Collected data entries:
Definition struct_sock_common : ctype :=
  CStruct "sock_common" {{
    MField (CUnion "" {{
      MField __addrpair "skc_addrpair";
      MField (CStruct "" {{
        MField __be32 "skc_daddr";
        MField __be32 "skc_rcv_saddr" }}) "" }}) "";
    MField (CUnion "" {{
      MField c_uint "skc_hash";
      MField (CArray __u16 2) "skc_u16hashes" }}) "";
    MField (CUnion "" {{
      MField __portpair "skc_portpair";
      MField (CStruct "" {{
        MField __be16 "skc_dport";
        MField __u16 "skc_num" }}) "" }}) "";
    MField c_ushort "skc_family";
    MField c_uchar "skc_state";
    MBits c_uchar "skc_reuse" 4;
    MBits c_uchar "skc_reuseport" 1;
    MBits c_uchar "skc_ipv6only" 1;
    MBits c_uchar "skc_net_refcnt" 1;
    MField c_int "skc_bound_dev_if";
    MField (CUnion "" {{
      MField struct_hlist_node "skc_bind_node";
      MField struct_hlist_node "skc_portaddr_node" }}) "";
    MField (CPtr "struct proto") "skc_prot";
    MField possible_net_t "skc_net";
    MField struct_in6_addr "skc_v6_daddr";
    MField struct_in6_addr "skc_v6_rcv_saddr";
    MField atomic64_t "skc_cookie";
    MField (CUnion "" {{
      MField c_ulong "skc_flags";
      MField (CPtr "struct sock") "skc_listener";
      MField (CPtr "struct inet_timewait_death_row") "skc_tw_dr" }}) "";
    MField (CArray c_int 0) "skc_dontcopy_begin";
    MField (CUnion "" {{
      MField struct_hlist_node "skc_node";
      MField struct_hlist_nulls_node "skc_nulls_node" }}) "";
    MField c_ushort "skc_tx_queue_mapping";
    MField c_ushort "skc_rx_queue_mapping";
    MField (CUnion "" {{
      MField c_int "skc_incoming_cpu";
      MField u32 "skc_rcv_wnd";
      MField u32 "skc_tw_rcv_nxt" }}) "";
    MField refcount_t "skc_refcnt";
    MField (CArray c_int 0) "skc_dontcopy_end";
    MField (CUnion "" {{
      MField u32 "skc_rxhash";
      MField u32 "skc_window_clamp";
      MField u32 "skc_tw_snd_nxt" }}) "" }}.

Definition socket_lock_t : ctype :=
  CStruct "" {{
    MField spinlock_t "slock";
    MField c_int "owned";
    MField wait_queue_head_t "wq";
    MField struct_lockdep_map "dep_map" }}.

Definition struct_sk_buff_head : ctype :=
  CStruct "sk_buff_head" {{
    MField (CPtr "struct sk_buff") "next";
    MField (CPtr "struct sk_buff") "prev";
    MField __u32 "qlen";
    MField spinlock_t "lock" }}.

Definition netdev_features_t : ctype :=
  u64.

Definition struct_sock_cgroup_data : ctype :=
  CStruct "sock_cgroup_data" {{
    MField (CUnion "" {{
      MField (CStruct "" {{
        MField u8 "is_data";
        MField u8 "padding";
        MField u16 "prioidx";
        MField u32 "classid" }}) "";
      MField u64 "val" }}) "" }}.

Definition struct_sock : ctype :=
  CStruct "sock" {{
    MField struct_sock_common "__sk_common";
    MField socket_lock_t "sk_lock";
    MField atomic_t "sk_drops";
    MField c_int "sk_rcvlowat";
    MField struct_sk_buff_head "sk_error_queue";
    MField (CPtr "struct sk_buff") "sk_rx_skb_cache";
    MField struct_sk_buff_head "sk_receive_queue";
    MField (CStruct "" {{
      MField atomic_t "rmem_alloc";
      MField c_int "len";
      MField (CPtr "struct sk_buff") "head";
      MField (CPtr "struct sk_buff") "tail" }}) "sk_backlog";
    MField c_int "sk_forward_alloc";
    MField c_uint "sk_ll_usec";
    MField c_uint "sk_napi_id";
    MField c_int "sk_rcvbuf";
    MField (CPtr "struct sk_filter") "sk_filter";
    MField (CUnion "" {{
      MField (CPtr "struct socket_wq") "sk_wq";
      MField (CPtr "struct socket_wq") "sk_wq_raw" }}) "";
    MField (CArray (CPtr "struct xfrm_policy") 2) "sk_policy";
    MField (CPtr "struct dst_entry") "sk_rx_dst";
    MField (CPtr "struct dst_entry") "sk_dst_cache";
    MField atomic_t "sk_omem_alloc";
    MField c_int "sk_sndbuf";
    MField c_int "sk_wmem_queued";
    MField refcount_t "sk_wmem_alloc";
    MField c_ulong "sk_tsq_flags";
    MField (CUnion "" {{
      MField (CPtr "struct sk_buff") "sk_send_head";
      MField struct_rb_root "tcp_rtx_queue" }}) "";
    MField (CPtr "struct sk_buff") "sk_tx_skb_cache";
    MField struct_sk_buff_head "sk_write_queue";
    MField __s32 "sk_peek_off";
    MField c_int "sk_write_pending";
    MField __u32 "sk_dst_pending_confirm";
    MField u32 "sk_pacing_status";
    MField c_long "sk_sndtimeo";
    MField struct_timer_list "sk_timer";
    MField __u32 "sk_priority";
    MField __u32 "sk_mark";
    MField c_ulong "sk_pacing_rate";
    MField c_ulong "sk_max_pacing_rate";
    MField struct_page_frag "sk_frag";
    MField netdev_features_t "sk_route_caps";
    MField netdev_features_t "sk_route_nocaps";
    MField netdev_features_t "sk_route_forced_caps";
    MField c_int "sk_gso_type";
    MField c_uint "sk_gso_max_size";
    MField gfp_t "sk_allocation";
    MField __u32 "sk_txhash";
    MBits u8 "sk_padding" 1;
    MBits u8 "sk_kern_sock" 1;
    MBits u8 "sk_no_check_tx" 1;
    MBits u8 "sk_no_check_rx" 1;
    MBits u8 "sk_userlocks" 4;
    MField u8 "sk_pacing_shift";
    MField u16 "sk_type";
    MField u16 "sk_protocol";
    MField u16 "sk_gso_max_segs";
    MField c_ulong "sk_lingertime";
    MField (CPtr "struct proto") "sk_prot_creator";
    MField rwlock_t "sk_callback_lock";
    MField c_int "sk_err";
    MField c_int "sk_err_soft";
    MField u32 "sk_ack_backlog";
    MField u32 "sk_max_ack_backlog";
    MField kuid_t "sk_uid";
    MField (CPtr "struct pid") "sk_peer_pid";
    MField (CPtr "struct cred") "sk_peer_cred";
    MField c_long "sk_rcvtimeo";
    MField ktime_t "sk_stamp";
    MField u16 "sk_tsflags";
    MField u8 "sk_shutdown";
    MField u32 "sk_tskey";
    MField atomic_t "sk_zckey";
    MField u8 "sk_clockid";
    MBits u8 "sk_txtime_deadline_mode" 1;
    MBits u8 "sk_txtime_report_errors" 1;
    MBits u8 "sk_txtime_unused" 6;
    MField (CPtr "struct socket") "sk_socket";
    MField (CPtr "void") "sk_user_data";
    MField (CPtr "void") "sk_security";
    MField struct_sock_cgroup_data "sk_cgrp_data";
    MField (CPtr "struct mem_cgroup") "sk_memcg";
    MField (CPtr "void (*)(...)") "sk_state_change";
    MField (CPtr "void (*)(...)") "sk_data_ready";
    MField (CPtr "void (*)(...)") "sk_write_space";
    MField (CPtr "void (*)(...)") "sk_error_report";
    MField (CPtr "int (*)(...)") "sk_backlog_rcv";
    MField (CPtr "void (*)(...)") "sk_destruct";
    MField (CPtr "struct sock_reuseport") "sk_reuseport_cb";
    MField (CPtr "struct bpf_sk_storage") "sk_bpf_storage";
    MField struct_callback_head "sk_rcu" }}.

● **WHAT TO PRODUCE**
Your answer should consist of each line above in which "CArray" appears.

● **RESPONSE TO THIS EXERCISE**
      MField (CArray __u16 2) "skc_u16hashes" }}) "";
    MField (CArray c_int 0) "skc_dontcopy_begin";
    MField (CArray c_int 0) "skc_dontcopy_end";
    MField (CArray (CPtr "struct xfrm_policy") 2) "sk_policy";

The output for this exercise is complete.